• Collected data entries:

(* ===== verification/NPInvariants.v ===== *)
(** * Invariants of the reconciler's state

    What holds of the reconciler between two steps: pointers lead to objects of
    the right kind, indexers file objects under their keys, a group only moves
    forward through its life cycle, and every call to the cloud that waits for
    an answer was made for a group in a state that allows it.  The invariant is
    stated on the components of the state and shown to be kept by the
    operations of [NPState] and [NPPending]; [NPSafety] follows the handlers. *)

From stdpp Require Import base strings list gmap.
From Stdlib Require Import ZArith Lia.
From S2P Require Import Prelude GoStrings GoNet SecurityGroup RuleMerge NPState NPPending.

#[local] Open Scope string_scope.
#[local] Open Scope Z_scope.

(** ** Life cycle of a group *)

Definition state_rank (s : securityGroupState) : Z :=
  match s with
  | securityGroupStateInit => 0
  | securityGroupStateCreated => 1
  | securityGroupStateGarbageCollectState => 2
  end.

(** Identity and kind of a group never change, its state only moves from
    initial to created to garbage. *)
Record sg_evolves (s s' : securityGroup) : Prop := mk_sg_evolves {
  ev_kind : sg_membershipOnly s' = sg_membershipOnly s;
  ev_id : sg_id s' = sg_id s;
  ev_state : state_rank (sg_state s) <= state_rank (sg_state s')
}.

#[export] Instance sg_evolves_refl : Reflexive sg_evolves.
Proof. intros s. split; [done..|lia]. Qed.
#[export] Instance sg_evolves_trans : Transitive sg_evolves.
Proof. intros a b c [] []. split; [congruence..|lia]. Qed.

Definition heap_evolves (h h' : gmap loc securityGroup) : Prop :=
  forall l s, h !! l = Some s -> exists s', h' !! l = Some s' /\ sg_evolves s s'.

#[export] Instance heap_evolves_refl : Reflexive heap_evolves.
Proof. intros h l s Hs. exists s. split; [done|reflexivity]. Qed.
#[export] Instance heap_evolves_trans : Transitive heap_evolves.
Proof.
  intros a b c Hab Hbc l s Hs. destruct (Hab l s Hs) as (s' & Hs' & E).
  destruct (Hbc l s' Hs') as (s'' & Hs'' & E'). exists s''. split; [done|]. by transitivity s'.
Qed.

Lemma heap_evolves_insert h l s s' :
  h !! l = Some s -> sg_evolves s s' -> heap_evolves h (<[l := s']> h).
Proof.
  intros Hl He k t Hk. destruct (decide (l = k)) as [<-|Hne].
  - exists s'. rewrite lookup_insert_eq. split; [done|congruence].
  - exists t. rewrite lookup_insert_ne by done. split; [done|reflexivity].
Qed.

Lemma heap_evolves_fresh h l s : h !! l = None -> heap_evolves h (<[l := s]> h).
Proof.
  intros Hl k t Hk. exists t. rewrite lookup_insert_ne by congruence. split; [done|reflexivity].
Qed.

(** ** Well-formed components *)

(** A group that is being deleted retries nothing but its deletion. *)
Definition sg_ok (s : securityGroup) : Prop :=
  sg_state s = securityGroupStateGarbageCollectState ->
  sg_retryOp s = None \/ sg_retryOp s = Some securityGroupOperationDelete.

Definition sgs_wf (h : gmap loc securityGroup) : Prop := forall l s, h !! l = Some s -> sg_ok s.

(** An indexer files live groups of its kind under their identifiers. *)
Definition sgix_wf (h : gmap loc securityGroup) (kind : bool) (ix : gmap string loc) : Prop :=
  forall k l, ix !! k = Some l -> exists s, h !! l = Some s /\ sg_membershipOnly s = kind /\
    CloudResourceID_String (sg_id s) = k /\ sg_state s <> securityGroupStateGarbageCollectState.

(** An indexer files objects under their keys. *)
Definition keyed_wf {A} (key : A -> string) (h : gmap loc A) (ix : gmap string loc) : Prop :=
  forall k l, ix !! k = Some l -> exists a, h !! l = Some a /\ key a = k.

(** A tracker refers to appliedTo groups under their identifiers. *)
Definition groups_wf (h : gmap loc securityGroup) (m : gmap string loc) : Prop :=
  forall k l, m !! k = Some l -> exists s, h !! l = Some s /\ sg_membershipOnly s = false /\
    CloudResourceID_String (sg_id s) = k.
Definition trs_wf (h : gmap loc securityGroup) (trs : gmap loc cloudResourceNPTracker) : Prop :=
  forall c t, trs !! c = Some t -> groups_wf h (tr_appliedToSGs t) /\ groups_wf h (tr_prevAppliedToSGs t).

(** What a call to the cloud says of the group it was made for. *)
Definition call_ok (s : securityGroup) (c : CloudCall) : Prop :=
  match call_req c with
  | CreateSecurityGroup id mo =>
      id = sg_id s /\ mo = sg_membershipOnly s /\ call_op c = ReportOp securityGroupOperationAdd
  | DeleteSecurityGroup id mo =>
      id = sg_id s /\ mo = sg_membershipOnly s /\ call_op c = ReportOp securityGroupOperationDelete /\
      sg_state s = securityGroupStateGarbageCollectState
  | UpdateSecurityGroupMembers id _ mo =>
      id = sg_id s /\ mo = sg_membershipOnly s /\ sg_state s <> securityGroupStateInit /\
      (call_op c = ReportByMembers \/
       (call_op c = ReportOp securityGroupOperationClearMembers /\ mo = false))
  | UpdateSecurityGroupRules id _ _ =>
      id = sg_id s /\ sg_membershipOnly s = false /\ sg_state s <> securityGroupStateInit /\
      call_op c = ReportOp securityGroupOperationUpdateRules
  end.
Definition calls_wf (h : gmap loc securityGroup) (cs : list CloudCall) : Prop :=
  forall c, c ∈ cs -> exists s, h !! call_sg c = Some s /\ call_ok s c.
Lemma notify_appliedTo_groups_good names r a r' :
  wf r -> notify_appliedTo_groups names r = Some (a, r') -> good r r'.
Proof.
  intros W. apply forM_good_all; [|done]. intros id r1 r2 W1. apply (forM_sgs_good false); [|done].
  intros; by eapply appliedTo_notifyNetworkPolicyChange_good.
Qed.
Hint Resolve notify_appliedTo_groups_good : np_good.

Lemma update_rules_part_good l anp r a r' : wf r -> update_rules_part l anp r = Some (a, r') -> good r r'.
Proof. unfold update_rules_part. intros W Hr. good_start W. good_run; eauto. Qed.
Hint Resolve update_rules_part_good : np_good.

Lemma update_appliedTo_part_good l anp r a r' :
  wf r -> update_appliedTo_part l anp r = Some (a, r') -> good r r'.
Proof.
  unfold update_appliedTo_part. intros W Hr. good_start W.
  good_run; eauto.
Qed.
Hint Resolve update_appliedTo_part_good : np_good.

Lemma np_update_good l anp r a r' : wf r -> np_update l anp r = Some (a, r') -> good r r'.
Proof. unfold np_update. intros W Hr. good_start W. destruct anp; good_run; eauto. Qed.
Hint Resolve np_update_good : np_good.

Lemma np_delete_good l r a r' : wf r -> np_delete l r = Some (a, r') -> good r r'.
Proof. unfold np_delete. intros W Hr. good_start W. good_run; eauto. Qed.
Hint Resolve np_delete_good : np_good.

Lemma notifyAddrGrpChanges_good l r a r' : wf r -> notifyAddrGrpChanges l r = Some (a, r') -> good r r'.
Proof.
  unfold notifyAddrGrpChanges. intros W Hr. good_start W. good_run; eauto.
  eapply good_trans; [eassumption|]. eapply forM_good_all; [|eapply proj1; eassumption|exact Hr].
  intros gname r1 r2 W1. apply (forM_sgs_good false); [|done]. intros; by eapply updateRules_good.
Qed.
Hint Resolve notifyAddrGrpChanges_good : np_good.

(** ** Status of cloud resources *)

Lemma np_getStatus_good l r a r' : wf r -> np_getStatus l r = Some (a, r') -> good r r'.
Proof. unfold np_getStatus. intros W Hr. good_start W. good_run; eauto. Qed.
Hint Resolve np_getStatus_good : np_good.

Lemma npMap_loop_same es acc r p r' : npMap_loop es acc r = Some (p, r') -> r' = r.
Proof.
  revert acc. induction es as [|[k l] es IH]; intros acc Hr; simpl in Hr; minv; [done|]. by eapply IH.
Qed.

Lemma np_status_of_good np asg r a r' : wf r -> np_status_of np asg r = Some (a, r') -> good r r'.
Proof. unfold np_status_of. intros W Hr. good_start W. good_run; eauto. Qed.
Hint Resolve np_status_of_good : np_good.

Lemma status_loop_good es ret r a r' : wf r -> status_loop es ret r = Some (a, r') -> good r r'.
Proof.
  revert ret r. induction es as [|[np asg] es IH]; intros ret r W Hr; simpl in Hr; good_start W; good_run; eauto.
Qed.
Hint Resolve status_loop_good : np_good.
---
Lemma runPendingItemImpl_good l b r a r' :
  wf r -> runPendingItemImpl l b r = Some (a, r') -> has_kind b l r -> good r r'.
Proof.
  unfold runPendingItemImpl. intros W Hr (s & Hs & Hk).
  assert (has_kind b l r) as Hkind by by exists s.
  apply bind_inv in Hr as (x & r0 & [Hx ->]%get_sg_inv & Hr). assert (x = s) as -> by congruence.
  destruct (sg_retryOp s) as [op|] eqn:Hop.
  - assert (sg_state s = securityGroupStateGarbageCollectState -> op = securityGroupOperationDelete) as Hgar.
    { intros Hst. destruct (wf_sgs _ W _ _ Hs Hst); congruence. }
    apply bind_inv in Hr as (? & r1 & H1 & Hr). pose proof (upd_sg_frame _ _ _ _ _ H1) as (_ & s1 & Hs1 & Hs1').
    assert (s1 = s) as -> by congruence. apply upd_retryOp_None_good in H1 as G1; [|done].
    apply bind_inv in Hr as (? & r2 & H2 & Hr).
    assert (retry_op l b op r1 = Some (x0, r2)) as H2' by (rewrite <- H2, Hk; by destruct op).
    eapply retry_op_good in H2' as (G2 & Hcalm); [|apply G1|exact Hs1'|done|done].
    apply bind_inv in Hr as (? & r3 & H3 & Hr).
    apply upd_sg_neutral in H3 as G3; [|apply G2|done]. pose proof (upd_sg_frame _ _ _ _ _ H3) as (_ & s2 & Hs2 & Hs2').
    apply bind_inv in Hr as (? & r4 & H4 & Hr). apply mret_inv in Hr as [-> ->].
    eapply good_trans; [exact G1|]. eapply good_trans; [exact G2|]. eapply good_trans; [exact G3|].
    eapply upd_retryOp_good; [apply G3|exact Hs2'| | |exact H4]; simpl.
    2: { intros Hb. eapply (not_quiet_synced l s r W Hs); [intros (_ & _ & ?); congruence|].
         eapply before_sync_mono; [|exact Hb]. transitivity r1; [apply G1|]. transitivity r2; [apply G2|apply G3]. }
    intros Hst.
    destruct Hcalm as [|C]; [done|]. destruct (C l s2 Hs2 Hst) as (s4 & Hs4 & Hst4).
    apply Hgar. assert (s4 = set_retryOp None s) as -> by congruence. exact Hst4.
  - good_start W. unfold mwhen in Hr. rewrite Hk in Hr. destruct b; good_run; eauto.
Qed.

• Work item:
From the entries above, return exactly the line containing "(** A group", the line containing "ReportOp securityGroupOperationDelete /\", and all lines between, and nothing else.

• Answer box:
(** A group that is being deleted retries nothing but its deletion. *)
Definition sg_ok (s : securityGroup) : Prop :=
  sg_state s = securityGroupStateGarbageCollectState ->
  sg_retryOp s = None \/ sg_retryOp s = Some securityGroupOperationDelete.

Definition sgs_wf (h : gmap loc securityGroup) : Prop := forall l s, h !! l = Some s -> sg_ok s.

(** An indexer files live groups of its kind under their identifiers. *)
Definition sgix_wf (h : gmap loc securityGroup) (kind : bool) (ix : gmap string loc) : Prop :=
  forall k l, ix !! k = Some l -> exists s, h !! l = Some s /\ sg_membershipOnly s = kind /\
    CloudResourceID_String (sg_id s) = k /\ sg_state s <> securityGroupStateGarbageCollectState.

(** An indexer files objects under their keys. *)
Definition keyed_wf {A} (key : A -> string) (h : gmap loc A) (ix : gmap string loc) : Prop :=
  forall k l, ix !! k = Some l -> exists a, h !! l = Some a /\ key a = k.

(** A tracker refers to appliedTo groups under their identifiers. *)
Definition groups_wf (h : gmap loc securityGroup) (m : gmap string loc) : Prop :=
  forall k l, m !! k = Some l -> exists s, h !! l = Some s /\ sg_membershipOnly s = false /\
    CloudResourceID_String (sg_id s) = k.
Definition trs_wf (h : gmap loc securityGroup) (trs : gmap loc cloudResourceNPTracker) : Prop :=
  forall c t, trs !! c = Some t -> groups_wf h (tr_appliedToSGs t) /\ groups_wf h (tr_prevAppliedToSGs t).

(** What a call to the cloud says of the group it was made for. *)
Definition call_ok (s : securityGroup) (c : CloudCall) : Prop :=
  match call_req c with
  | CreateSecurityGroup id mo =>
      id = sg_id s /\ mo = sg_membershipOnly s /\ call_op c = ReportOp securityGroupOperationAdd
  | DeleteSecurityGroup id mo =>
      id = sg_id s /\ mo = sg_membershipOnly s /\ call_op c = ReportOp securityGroupOperationDelete /\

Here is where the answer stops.